Broadband Ultrasonic Transducer for High Temperatures

Silicon processing techniques have developed over the last few decades enabling precise control over structures on a nanometer scale. Over the last decade, this progress was successfully employed to realize both backplates for capacitance ultrasonic transducers (CUTs) and capacitive micromachined ultrasonic transducers (cMUTs) with high accuracy and reproducibility. Currently, this new technology matches and even outperforms the piezoelectric transducer technology in terms of efficiency and bandwidth, especially in air-coupled applications. However, there is a significant lack of an ultrasonic transducer technology which is able to generate and receive broadband ultrasound in fluids at elevated temperatures. Due to this fact many applications remained unrealized up to now, such as nondestructive evaluation of hot surfaces and materials, and acoustic transit-time flowmetering (UFM) of hot and pulsating gas flows, e.g. the exhaust gas mass flow of automotive combustion engines. The latter example shows the ecological significance of such a transducer technology. Such a measurement system, which is the basis of control and optimization (and therefore also for the reduction) of exhaust emissions from automotive combustion engines and will play a major role for the improvement of our environmental conditions. The major goal of the proposed research is to provide a new capacitive transducer technology that can generate and receive efficient broadband ultrasound in high-temperature gaseous media.

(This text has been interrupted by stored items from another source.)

(** Whatever the mode, the statistics are computed and their points carry
    dates of the returns. *)
Lemma app_stats_dates (sigmaMode : string) (rollingWindow : nat)
    (returns : list PeriodReturn) :
  exists stats,
    app_stats sigmaMode rollingWindow returns = Some stats /\
    length (data stats) = length returns /\
    Forall (fun d => exists r, r ∈ returns /\ date d = r_date r) (data stats).
Proof.
  unfold app_stats. destruct (String.eqb sigmaMode "rolling").
  - destruct (computeStatsRolling_data returns rollingWindow)
      as (res & Hres & Hdata).
    exists res. split; [exact Hres|]. rewrite Hdata. split; [apply length_imap|].
    apply Forall_imap. intros i r Hr. exists r.
    split; [|reflexivity]. eapply list_elem_of_lookup_2; eauto.
  - eexists. split; [reflexivity|]. rewrite computeStatsFullSample_data.
    split; [apply length_map|].
    apply Forall_fmap, Forall_forall. intros r Hr. exists r. now split.
Qed.

(** X5.  After a ticker has loaded, the whole series is on the chart.  For
    prices ascending by date, the range [loadTicker] sets (first to last
    date) filters nothing out: in either mode and for every period the
    chart receives every computed point, floor((N - 1) / step) of them, and
    the computation does not raise. *)
Theorem default_range_shows_all (prices : list PricePoint)
    (period sigmaMode : string) (rollingWindow : nat) (startDate endDate : string) :
  prices_ascending prices ->
  exists returns stats,
    app_returns (Some prices) period = Some returns /\
    app_stats sigmaMode rollingWindow returns = Some stats /\
    app_filteredData (Some prices) period sigmaMode rollingWindow
      (loadTicker_range prices startDate endDate).1
      (loadTicker_range prices startDate endDate).2 = Some (data stats) /\
    length (data stats) = (length prices - 1) / step_of period.
Proof.
  intros Hasc.
  destruct (computeReturns_dates prices period) as (returns & Hret & Hdates).
  destruct (app_stats_dates sigmaMode rollingWindow returns)
    as (stats & Hstats & Hlen & Hpts).
  exists returns, stats. unfold app_filteredData. cbn [app_returns].
  rewrite Hret. cbn [mbind option_bind]. rewrite Hstats. cbn [mbind option_bind].
  repeat split.
  - f_equal. unfold filterRange. destruct (_ || _); [reflexivity|].
    apply filter_all. eapply Forall_impl; [exact Hpts|].
    intros d (r & Hr & Hd). rewrite Forall_forall in Hdates.
    destruct (Hdates r Hr) as (p & Hp & Hrp).
    destruct prices as [|first rest]; [inversion Hp|].
    destruct (ascending_within_ends first rest p Hasc Hp) as [Hlo Hhi].
    cbn [loadTicker_range fst snd]. unfold str_ge, str_le.
    rewrite Hd, Hrp, Hlo, Hhi. reflexivity.
  - rewrite Hlen.
    pose proof (step_of_pos period) as Hstep.
    destruct (returns_loop_spec prices (step_of period) Hstep
                (length prices) (step_of period) [])
      as (out & Hout & Hcount & _); [nia|].
    unfold computeReturns in Hret. simpl in Hout. rewrite Hout in Hret.
    inversion Hret; subst. rewrite Hcount. f_equal. lia.
Qed.

Lemma default_range_shows_all_witness :
  exists returns stats,
    app_returns (Some scenario_prices) "daily" = Some returns /\
    app_stats "rolling" 2 returns = Some stats /\
    app_filteredData (Some scenario_prices) "daily" "rolling" 2
      (loadTicker_range scenario_prices "" "").1
      (loadTicker_range scenario_prices "" "").2 = Some (data stats) /\
    length (data stats) = (length scenario_prices - 1) / step_of "daily".
Proof.
  apply (default_range_shows_all scenario_prices "daily" "rolling" 2 "" "").
  repeat constructor.
Defined.
Lemma validate_data_eq (data schema : Document) :
  validate_data data schema =
    match validate data schema with
    | None => ([EvLog INFO "Data validation successful."], inr tt)
    | Some e => ([EvLog ERROR (validate_failure_message e)], inl e)
    end.
Proof.
  unfold_validate_data. unfold validate_failure_message.
  destruct (validate data schema) as [e|]; [|reflexivity].
  run_effects. rewrite (isinstance_Exception e).
  destruct (isinstance e ValidationError); [reflexivity|].
  destruct (isinstance e SchemaError); reflexivity.
Qed.

Lemma pipeline_data_fails (args : Argparse.Namespace) (t : trace) (e : exn) :
  load_data (Argparse.data_file args) (Argparse.data_type args) = (t, inl e) ->
  pipeline args = (t, inl e).
Proof. intro H. unfold_pipeline. unfold bind at 1. now rewrite H. Qed.

Lemma pipeline_schema_fails (args : Argparse.Namespace) (t1 t2 : trace)
    (data : Document) (e : exn) :
  load_data (Argparse.data_file args) (Argparse.data_type args) = (t1, inr data) ->
  load_data (Argparse.schema_file args) (Argparse.schema_type args) = (t2, inl e) ->
  pipeline args = (t1 ++ t2, inl e).
Proof.
  intros H1 H2. unfold_pipeline. unfold bind at 1. rewrite H1.
  unfold bind at 1. now rewrite H2.
Qed.
(** Splits on every way the world can answer the handler. *)
Ltac js_cases env :=
  js_unfold; cbn;
  destruct (mutateAsync env (buildRequest env)) as [[[[u|]]|]|err]; cbn;
  try destruct (negb (String.eqb u "")); cbn;
  try destruct (hrefSetter env u); cbn.

Example scenarioA :
  gateDecision (settled {| tier := None |} {| has_trial := false; trial_status := None |} false)
  = OfferTrial.
Proof. reflexivity. Qed.

Example scenarioB :
  gateDecision (settled {| tier := Some {| name := "pro" |} |}
                        {| has_trial := false; trial_status := None |} false)
  = RedirectToDashboard.
Proof. reflexivity. Qed.

Example scenarioC :
  gateDecision (settled {| tier := Some {| name := "free" |} |}
                        {| has_trial := true; trial_status := Some "expired" |} false)
  = RedirectToSubscription.
Proof. reflexivity. Qed.

Example scenarioD :
  handleStartTrial (envWith (Resolved (Some {| checkout_url := Some "https://billing/session/1" |})))
  = ([StartTrialRequest {| success_url := "https://app/dashboard?trial=started";
                           cancel_url := "https://app/activate-trial" |};
      HrefAssign "https://billing/session/1"], Normal tt).
Proof. reflexivity. Qed.

(** ** The gate *)

Section GateFacts.

Variables (sub : Subscription) (ts : TrialStatus).
(** * Network graphs with SVG: the [Graph] class of svg_network_graph.ts

    A shallow embedding of the constructor and the graph store, the
    analysis functions (degree, breadth-first search, connected
    components), the random network generator, the two arrangements and
    the two Fruchterman-Reingold solvers, followed by the properties of
    the specification that are decided on it and by further properties
    of the code.

    Conventions of the embedding.
    - A JavaScript number is a binary64 float ([PrimFloat.float]).
    - A [GraphNode] object lives in a heap; a reference to it is its
      address.  The arrays and the dictionary of the store hold
      references, so that the nodes reached through [nodes], through
      [nodeDictionary] and through the two ends of an edge are shared.
    - [nodeDictionary] is a plain object: a property read that finds
      no property of the object's own goes on to its prototype, which is
      [Object.prototype] or, once a node with the id [__proto__] has
      been written to the dictionary, that node.
    - A method is a computation on the [World]: it ends normally with a
      value or throws a string, and it may change the world.
    - [parseInt], [Math.cos] and [Math.sin] are parameters of the
      methods that call them.  The methods that write to the document
      ([drawLine], [drawCircle], [clear], [draw], [drawNode]) are not
      modelled; of [refresh] the model keeps what is handed to them. *)

From Stdlib Require Import Floats ZArith Lia Ascii.
From stdpp Require Import base option list gmap strings pretty.

#[local] Set Warnings "-inexact-float,-clear-no-such-hyp".

(** ** Numbers *)

Module Math.

(** [Math.sqrt] and [Math.abs]. *)
Definition sqrt (z : float) : float := PrimFloat.sqrt z.
Definition abs (z : float) : float := PrimFloat.abs z.

(** [Math.pow(z, 2)]: the square of [z]. *)
Definition pow2 (z : float) : float := (z * z)%float.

The research is two-fold: in a first step, I would like to continue my research on a novel CUT which makes use of a patterned, thermally oxidized, silicon backplate, covered with a thin bulk-conducting titanium foil as the moving membrane. This approach has already enabled the realization of a CUT that demonstrates a remarkable temperature range (up to 500-600 degree Celsius) in comparison to the state-of-the-art. However, a few significant problems, e.g. a polarization effect, have been observed during the first tests, which require further research; in a second step, I would like to focus my research on the extension of the temperature range of cMUTs.